Reflexionando junto a su esposa Yhma, Anatol dice: «en la clandestinidad mi obra ha madurado más y mejor que si me hubiera apresurado a publicarla». La afirmación del protagonista del cuento despierta en el lector no pocas cuestiones. ¿Cuántos jóvenes letraheridos, aparte de autoimponerse el mote de «escritor», «narrador» o «poeta», tienen la ansiedad constante de publicar lo que sea, siempre y cuando sus textos se impriman y ellos puedan leer sus nombres y ver sus fotos en las solapas de sus libros? O, peor aún, ¿cuántos solo quieren escribir y ya no leer, ni mucho menos corregir (la corrección es, sin duda, la verdadera escritura)?

Un escritor como Anatol es aquel que se obstina en escribir desde un anonimato amurallado, mientras otros buscan con avidez salir desesperadamente de las sombras. Me pregunto dónde están esos verdaderos escritores como Anatol. Esos creadores que escriben a hurtadillas, sin confesar a nadie un vicio tan secreto. Esos que se han deshecho de toda pretensión de visibilidad.

Las reflexiones de Anatol lo llevan a afirmar que hay una jerarquía entre el escritor y la obra que este produce.

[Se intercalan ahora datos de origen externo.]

(** X15. The arguments of [require_x402_payment] win over the
    environment, and the environment over the built-in values; an empty
    string counts as no argument.  The network is the [network] argument
    when it is not empty, else the variable [X402_NETWORK] when it is set
    (to the empty string too), else [avalanche]; the recipient is the
    [recipient] argument when it is not empty, else the variable
    [X402_RECIPIENT], and it is empty exactly when neither gives a
    non-empty string. *)
Theorem resolved_terms_precedence
    (environ : gmap string string) (price : Z)
    (asset recipient network facilitator_url : option string)
    (description : string) :
  let terms := require_x402_payment environ price asset recipient network
                 facilitator_url description in
  (∀ n, network = Some n → n ≠ "" → net terms = n) ∧
  (str_not network = true →
     net terms = default "avalanche" (environ !! "X402_NETWORK")) ∧
  (∀ r, recipient = Some r → r ≠ "" → wallet terms = r) ∧
  (str_not recipient = true →
     wallet terms = default "" (environ !! "X402_RECIPIENT")) ∧
  (wallet terms = "" ↔
     str_not recipient = true ∧
     (environ !! "X402_RECIPIENT" = None ∨
      environ !! "X402_RECIPIENT" = Some "")) ∧
  terms
  = require_x402_payment environ price
      (if str_not asset then None else asset)
      (if str_not recipient then None else recipient)
      (if str_not network then None else network)
      (if str_not facilitator_url then None else facilitator_url)
      description.
Proof.
  intros terms. subst terms. simpl.
  split; [by intros n -> Hn; apply str_or_truthy|].
  split; [by intros Hn; apply str_or_falsy|].
  split; [by intros r -> Hr; apply str_or_truthy|].
  split; [by intros Hr; apply str_or_falsy|].
  split.
  - assert (Henv : default "" (environ !! "X402_RECIPIENT") = "" ↔
                    environ !! "X402_RECIPIENT" = None ∨
                    environ !! "X402_RECIPIENT" = Some "").
    { destruct (environ !! "X402_RECIPIENT") as [e|]; simpl.
      - split; [intros ->; by right|]. by intros [?|[= ->]].
      - split; [by left|done]. }
    destruct (str_not recipient) eqn:Hnot.
    + rewrite str_or_falsy by done. unfold str_get. rewrite Henv.
      split; [done|by intros [_ ?]].
    + destruct recipient as [r|]; [|done]. simpl in Hnot.
      apply bool_decide_eq_false in Hnot.
      rewrite str_or_truthy by done. split; [done|by intros [? _]].
  - unfold require_x402_payment. by rewrite !str_or_none_if_falsy.
Qed.


(** * The handlers *)

Lemma py_get_dict (d : gmap string json) (key : string) (dflt : json) :
  py_get (JDict d) key dflt = Returns (default dflt (d !! key)).
Proof. done. Qed.
Lemma decode_jump_limit_witness :
  decodeDomainName ["192"; "000"]%byte 0 = raise ErrTooManyJumps /\
  decodeDomainName ["192"; "002"; "192"; "004"; "192"; "006"; "192"; "008"; "192"; "010";
                    "001"; "a"; "000"]%byte 0 =
  ret (decode_finish (mkState 13 5 true ["a"; "."]%byte)).
Proof.
  split.
  - apply (proj1 (decode_jump_limit ["192"; "000"]%byte 0) maxJumps
             (mkState 0 6 true [])).
    + repeat (eapply steps_next; [reflexivity|]). apply steps_refl.
    + vm_compute. lia.
  - apply (proj2 (decode_jump_limit
                    ["192"; "002"; "192"; "004"; "192"; "006"; "192"; "008"; "192"; "010";
                     "001"; "a"; "000"]%byte 0)
             maxJumps (mkState 12 5 true ["a"; "."]%byte)).
    + repeat (eapply steps_next; [reflexivity|]). apply steps_refl.
    + vm_compute. lia.
    + reflexivity.
Defined.

Lemma decode_pointer_any_direction_witness :
  decode_step maxJumps ["192"; "002"; "001"; "a"; "000"]%byte (decode_init 0) =
  Continue (mkState 2 1 true []).
Proof.
  apply (proj1 decode_pointer_any_direction); vm_compute; [lia | lia | reflexivity].
Defined.

Lemma decoded_labels_bounded_witness :
  exists labels, Forall (fun l => (1 <= List.length l <= 191)%nat) labels /\
    ["c"; "o"; "m"]%byte = match labels with [] => [dot] | _ => join_dot labels end.
Proof.
  apply (decoded_labels_bounded ["003"; "c"; "o"; "m"; "000"]%byte 0 _ 5).
  reflexivity.
Defined.

Lemma packet_section_counts_witness :
  (exists qb abs aubs adbs,
     serializeQuestion (PQuestion witness_packet) = ret qb /\
     Forall2 (fun rr b => serializeResourceRecord rr = ret b) (Answer witness_packet) abs /\
     Forall2 (fun rr b => serializeResourceRecord rr = ret b) (Authority witness_packet) aubs /\
     Forall2 (fun rr b => serializeResourceRecord rr = ret b) (Additional witness_packet) adbs /\
     witness_packet_bytes =
       serializeHeader (PHeader witness_packet) ++
         qb ++ concat abs ++ concat aubs ++ concat adbs) /\
  (PHeader witness_packet = deserializeHeader witness_packet_bytes /\
   List.length (Answer witness_packet) = N.to_nat (AnswerCount (PHeader witness_packet)) /\
   List.length (Authority witness_packet) = N.to_nat (AuthorityCount (PHeader witness_packet)) /\
   List.length (Additional witness_packet) = N.to_nat (AdditionalCount (PHeader witness_packet))).
Proof.
  split.
  - apply (proj1 packet_section_counts witness_packet witness_packet_bytes).
    vm_compute. reflexivity.
  - apply (proj2 packet_section_counts witness_packet_bytes witness_packet).
    vm_compute. reflexivity.
Defined.

Lemma deserialize_truncated_rdata_witness :
  Forall rdata_complete
    (Answer witness_rdata_packet ++ Authority witness_rdata_packet ++
     Additional witness_rdata_packet) /\
  Deserialize witness_truncated_bytes = raise ErrPacketTooShort.
Proof.
  split.
  - apply (proj1 deserialize_truncated_rdata witness_rdata_bytes witness_rdata_packet).
    vm_compute. reflexivity.
  - apply (proj2 deserialize_truncated_rdata witness_truncated_bytes
             (mkQuestion [dot] 1 1) 17%nat [dot] 18%nat);
      vm_compute; try lia; reflexivity.
Defined.

(** * Further properties of the codec *)

(** ** Reading bytes inside a larger buffer *)

Lemma at_app_l pre rest k : at_ (pre ++ rest) (List.length pre + k) = at_ rest k.
Proof. unfold at_. rewrite app_nth2 by lia. f_equal. f_equal. lia. Qed.

Lemma Uint16_app_l pre rest k : Uint16 (pre ++ rest) (List.length pre + k) = Uint16 rest k.
Proof.
  unfold Uint16. replace (S (List.length pre + k)) with (List.length pre + S k)%nat by lia.
  rewrite !at_app_l. reflexivity.
Qed.

Lemma Uint32_app_l pre rest k : Uint32 (pre ++ rest) (List.length pre + k) = Uint32 rest k.
Proof.
  unfold Uint32. rewrite <- !Nat.add_assoc, !at_app_l. reflexivity.
Qed.

Lemma at_app_lt data extra i : (i < List.length data)%nat -> at_ (data ++ extra) i = at_ data i.
Proof. intros H. unfold at_. rewrite app_nth1 by exact H. reflexivity. Qed.

Lemma Uint16_app_lt data extra i :
  (S i < List.length data)%nat -> Uint16 (data ++ extra) i = Uint16 data i.
Proof. intros H. unfold Uint16. rewrite !at_app_lt by lia. reflexivity. Qed.

Lemma Uint32_app_lt data extra i :
  (i + 3 < List.length data)%nat -> Uint32 (data ++ extra) i = Uint32 data i.
Proof. intros H. unfold Uint32. rewrite !at_app_lt by lia. reflexivity. Qed.

Lemma firstn_skipn_app_lt (data extra : list byte) a n :
  (a + n <= List.length data)%nat ->
  firstn n (skipn a (data ++ extra)) = firstn n (skipn a data).
Proof.
  intros H. rewrite skipn_app, firstn_app, length_skipn.
  replace (n - (List.length data - a))%nat with 0%nat by lia.
  rewrite app_nil_r. reflexivity.
Qed.

Lemma Uint16_PutUint16 v rest : v < 65536 -> Uint16 (PutUint16 v ++ rest) 0 = v.
Proof.
  intros Hv. unfold Uint16, PutUint16, at_. cbn [app nth].
  rewrite !byte_of_N_to_N. apply uint16_roundtrip. exact Hv.
Qed.

Lemma testbit_land255 x i : N.testbit (N.land x 255) i = (i <? 8) && N.testbit x i.
Proof.
  change 255 with (N.ones 8). rewrite N.land_spec, andb_comm.
  destruct (N.ltb_spec i 8).
  - rewrite N.ones_spec_low by lia. reflexivity.
  - rewrite N.ones_spec_high by lia. reflexivity.
Qed.

Lemma testbit_byte_field v k i :
  N.testbit (N.shiftl (N.land (N.shiftr v k) 255) k) i =
  (k <=? i) && (i <? k + 8) && N.testbit v i.
Proof.
  destruct (N.leb_spec k i).
  - rewrite N.shiftl_spec_high by lia. rewrite testbit_land255, N.shiftr_spec'.
    replace (i - k + k) with i by lia.
    destruct (N.ltb_spec (i - k) 8), (N.ltb_spec i (k + 8)); simpl; auto; lia.
  - rewrite N.shiftl_spec_low by lia. reflexivity.
Qed.

Lemma uint32_roundtrip v :
  v < 4294967296 ->
  N.lor (N.lor (N.land v 255) (N.shiftl (N.land (N.shiftr v 8) 255) 8))
        (N.lor (N.shiftl (N.land (N.shiftr v 16) 255) 16)
               (N.shiftl (N.land (N.shiftr v 24) 255) 24)) = v.
Proof.
  intros Hv.
  replace (N.land v 255) with (N.shiftl (N.land (N.shiftr v 0) 255) 0)
    by (rewrite N.shiftl_0_r, N.shiftr_0_r; reflexivity).
  apply N.bits_inj. intros i. rewrite !N.lor_spec, !testbit_byte_field.
  destruct (N.testbit v i) eqn:Hb; rewrite ?andb_true_r, ?andb_false_r; [|reflexivity].
  assert (Hi : i < 32).
  { destruct (N.ltb_spec i 32) as [|Hge]; auto.
    destruct (N.eq_dec v 0) as [->|Hnz]; [rewrite N.bits_0 in Hb; discriminate|].
    rewrite N.bits_above_log2 in Hb; [discriminate|].
    apply N.lt_le_trans with 32; auto.
    apply N.log2_lt_pow2; [lia|exact Hv]. }
  repeat match goal with
  | |- context [N.leb ?a ?b] => destruct (N.leb_spec a b)
  | |- context [N.ltb ?a ?b] => destruct (N.ltb_spec a b)
  end; simpl; try reflexivity; exfalso; lia.
Qed.

Lemma Uint32_PutUint32 v rest : v < 4294967296 -> Uint32 (PutUint32 v ++ rest) 0 = v.
Proof.
  intros Hv. unfold Uint32, PutUint32, at_. cbn [app nth Nat.add].
  rewrite !byte_of_N_to_N. apply uint32_roundtrip. exact Hv.
Qed.

(** ** Header bytes *)

Lemma byte_pair_check : check_upto 256 0 (fun x => check_upto 256 0 (byte_pair_ok x)) = true.
Proof. vm_compute. reflexivity. Qed.

Lemma flags_word_check : check_upto (N.to_nat 65536) 0 flags_word_ok = true.
Proof. vm_compute. reflexivity. Qed.

Lemma to_N_inj (a b : byte) : Byte.to_N a = Byte.to_N b -> a = b.
Proof.
  intros H. apply (f_equal Byte.of_N) in H. rewrite !Byte.of_to_N in H. congruence.
Qed.

Lemma byte_pair (b0 b1 : byte) :
  byte_pair_ok (Byte.to_N b0) (Byte.to_N b1) = true.
Proof.
  pose proof (Byte.to_N_bounded b0). pose proof (Byte.to_N_bounded b1).
  refine (check_upto_spec _ _ _
            (check_upto_spec _ _ _ byte_pair_check (Byte.to_N b0) _ _) _ _ _);
    simpl; lia.
Qed.

Lemma Uint16_lt data i : Uint16 data i < 65536.
Proof.
  pose proof (byte_pair (nth i data Byte.x00) (nth (S i) data Byte.x00)) as H.
  unfold byte_pair_ok in H. split_checks. exact H.
Qed.

Lemma PutUint16_Uint16 data i :
  PutUint16 (Uint16 data i) = [nth i data Byte.x00; nth (S i) data Byte.x00].
Proof.
  pose proof (byte_pair (nth i data Byte.x00) (nth (S i) data Byte.x00)) as H.
  unfold byte_pair_ok in H. split_checks.
  unfold PutUint16, Uint16, at_. f_equal; [|f_equal]; apply to_N_inj;
    rewrite byte_of_N_to_N; assumption.
Qed.

Lemma header_flags_of_word v :
  v < 65536 ->
  header_flags (mkHeader 0 (negb (N.land v 0x8000 =? 0)) (N.land (N.shiftr v 11) 0xF)
                  (negb (N.land v 0x0400 =? 0)) (negb (N.land v 0x0200 =? 0))
                  (negb (N.land v 0x0100 =? 0)) (negb (N.land v 0x0080 =? 0))
                  (N.land (N.shiftr v 4) 0x7) (N.land v 0xF) 0 0 0 0) = v.
Proof.
  intros Hv. apply N.eqb_eq.
  refine (check_upto_spec _ _ _ flags_word_check v _ _); [lia|].
  vm_compute (N.of_nat _). lia.
Qed.

Lemma header_flags_deserialize data : header_flags (deserializeHeader data) = Uint16 data 2.
Proof.
  rewrite header_flags_fields. apply header_flags_of_word, Uint16_lt.
Qed.

Lemma land_ones_lt x n : N.land x (N.ones n) < 2 ^ n.
Proof. rewrite N.land_ones. apply N.mod_lt. apply N.pow_nonzero. discriminate. Qed.

(** The header round trip of the packet codec, for use by other proofs. *)
Lemma header_roundtrip_ok (h : Header) :
  header_ok h -> deserializeHeader (serializeHeader h) = h.
Proof.
  intros (Hid & Hop & Hz & Hrc & Hqc & Hac & Hauc & Hadc).
  pose proof (flags_roundtrip (QR h) (AA h) (TC h) (RD h) (RA h) (OpCode h) (Z_ h)
                (ResponseCode h) Hop Hz Hrc) as Hf.
  rewrite <- header_flags_fields in Hf. cbv zeta in Hf.
  destruct Hf as (Hlt & Hqr & Hop' & Haa & Htc & Hrd & Hra & Hz' & Hrc').
  unfold deserializeHeader, serializeHeader, PutUint16, Uint16, at_.
  cbn [app nth]. rewrite !byte_of_N_to_N.
  rewrite !uint16_roundtrip by assumption.
  rewrite Hqr, Hop', Haa, Htc, Hrd, Hra, Hz', Hrc'.
  destruct h; reflexivity.
Qed.

Lemma serializeHeader_length h : List.length (serializeHeader h) = 12%nat.
Proof. reflexivity. Qed.

Lemma deserializeHeader_app data extra :
  (12 <= List.length data)%nat -> deserializeHeader (data ++ extra) = deserializeHeader data.
Proof.
  intros H. unfold deserializeHeader. rewrite !Uint16_app_lt by lia. reflexivity.
Qed.

Lemma firstn_12 (data : list byte) :
  (12 <= List.length data)%nat ->
  firstn 12 data =
  [nth 0 data Byte.x00; nth 1 data Byte.x00; nth 2 data Byte.x00; nth 3 data Byte.x00;
   nth 4 data Byte.x00; nth 5 data Byte.x00; nth 6 data Byte.x00; nth 7 data Byte.x00;
   nth 8 data Byte.x00; nth 9 data Byte.x00; nth 10 data Byte.x00; nth 11 data Byte.x00].
Proof.
  intros H. do 12 (destruct data as [|? data]; [simpl in H; lia|]). reflexivity.
Qed.

(** ** Name encoding *)

Lemma encode_labels_ret labels b :
  encode_labels labels = ret b ->
  Forall (fun l => (List.length l <= 63)%nat) labels /\ b = labels_wire labels.
Proof.
  revert b; induction labels as [|l ls IH]; intros b H.
  - injection H as <-. split; [constructor|reflexivity].
  - cbn [encode_labels] in H. destruct (Nat.ltb_spec 63 (List.length l)); [discriminate|].
    destruct (encode_labels ls) as [[tl|e]|] eqn:E; try discriminate.
    cbn [bind] in H. injection H as <-.
    destruct (IH tl eq_refl) as [Hf ->]. split; [constructor; auto|reflexivity].
Qed.

Lemma encode_labels_long labels :
  ~ Forall (fun l => (List.length l <= 63)%nat) labels ->
  encode_labels labels = raise ErrLabelTooLong.
Proof.
  induction labels as [|l ls IH]; intros Hn; [contradiction Hn; constructor|].
  cbn [encode_labels]. destruct (Nat.ltb_spec 63 (List.length l)); [reflexivity|].
  rewrite IH; [reflexivity|]. intros Hf. apply Hn. constructor; auto.
Qed.

Lemma encodeDomainName_ok name :
  Forall (fun l => (List.length l <= 63)%nat) (Split_dot name) ->
  encodeDomainName name = ret (labels_wire (Split_dot name) ++ [Byte.x00]).
Proof. intros H. unfold encodeDomainName. rewrite encode_labels_ok by exact H. reflexivity. Qed.

Lemma encodeDomainName_long name :
  ~ Forall (fun l => (List.length l <= 63)%nat) (Split_dot name) ->
  encodeDomainName name = raise ErrLabelTooLong.
Proof. intros H. unfold encodeDomainName. rewrite encode_labels_long by exact H. reflexivity. Qed.

Lemma encodeDomainName_ret name b :
  encodeDomainName name = ret b ->
  Forall (fun l => (List.length l <= 63)%nat) (Split_dot name) /\
  b = labels_wire (Split_dot name) ++ [Byte.x00].
Proof.
  unfold encodeDomainName. intros H.
  destruct (encode_labels (Split_dot name)) as [[buf|e]|] eqn:E; try discriminate.
  cbn [bind] in H. injection H as <-.
  destruct (encode_labels_ret _ _ E) as [Hf ->]. auto.
Qed.

Lemma labels_wire_join_length labels :
  labels <> [] -> List.length (labels_wire labels) = S (List.length (join_dot labels)).
Proof.
  induction labels as [|l ls IH]; intros Hne; [contradiction|].
  destruct ls as [|l' ls].
  - unfold labels_wire. simpl. rewrite app_nil_r. reflexivity.
  - change (labels_wire (l :: l' :: ls))
      with (byte_of_N (N.of_nat (List.length l)) :: l ++ labels_wire (l' :: ls)).
    change (join_dot (l :: l' :: ls)) with (l ++ dot :: join_dot (l' :: ls)).
    cbn [List.length]. rewrite !length_app, IH by discriminate. simpl. lia.
Qed.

Lo importante ya no es lo que se escribe, sino quién lo escribe. Y de allí se entiende también por qué muchos autores se esfuerzan por ser más mediáticos. El personaje de este cuento lo sintetiza de esta forma: «Es triste (…) pero cada vez se glorifica menos al arte y más al artista creador, cada vez se prefiere más al artista que a la obra. Es triste, créeme».

Lo que horroriza a Anatol es la idea de que él llegue a convertirse en alguien que pueda opacar a su propia obra. Dicho de otro modo, si es que lo abandona, teme no volver a recuperar nunca más el anonimato. El horror, para él, es que los reflectores caigan con mucha intensidad sobre su figura y no sobre sus libros. Sin embargo, hay un detalle que no hay que dejar pasar por alto: Anatol desea ser leído, y es algo que reconoce con no poca vergüenza.

Finalmente, nuestro personaje se decide a publicar una de sus novelas, la cual nunca más podrá recobrar pues pertenecerá al mundo. Y luego, como todos los personajes de los cuentos que componen este libro, opta por el suicidio. «La obligación del autor es desaparecer», sentencia. Se encamina entonces a la habitación frígida de un navío y allí se pierde.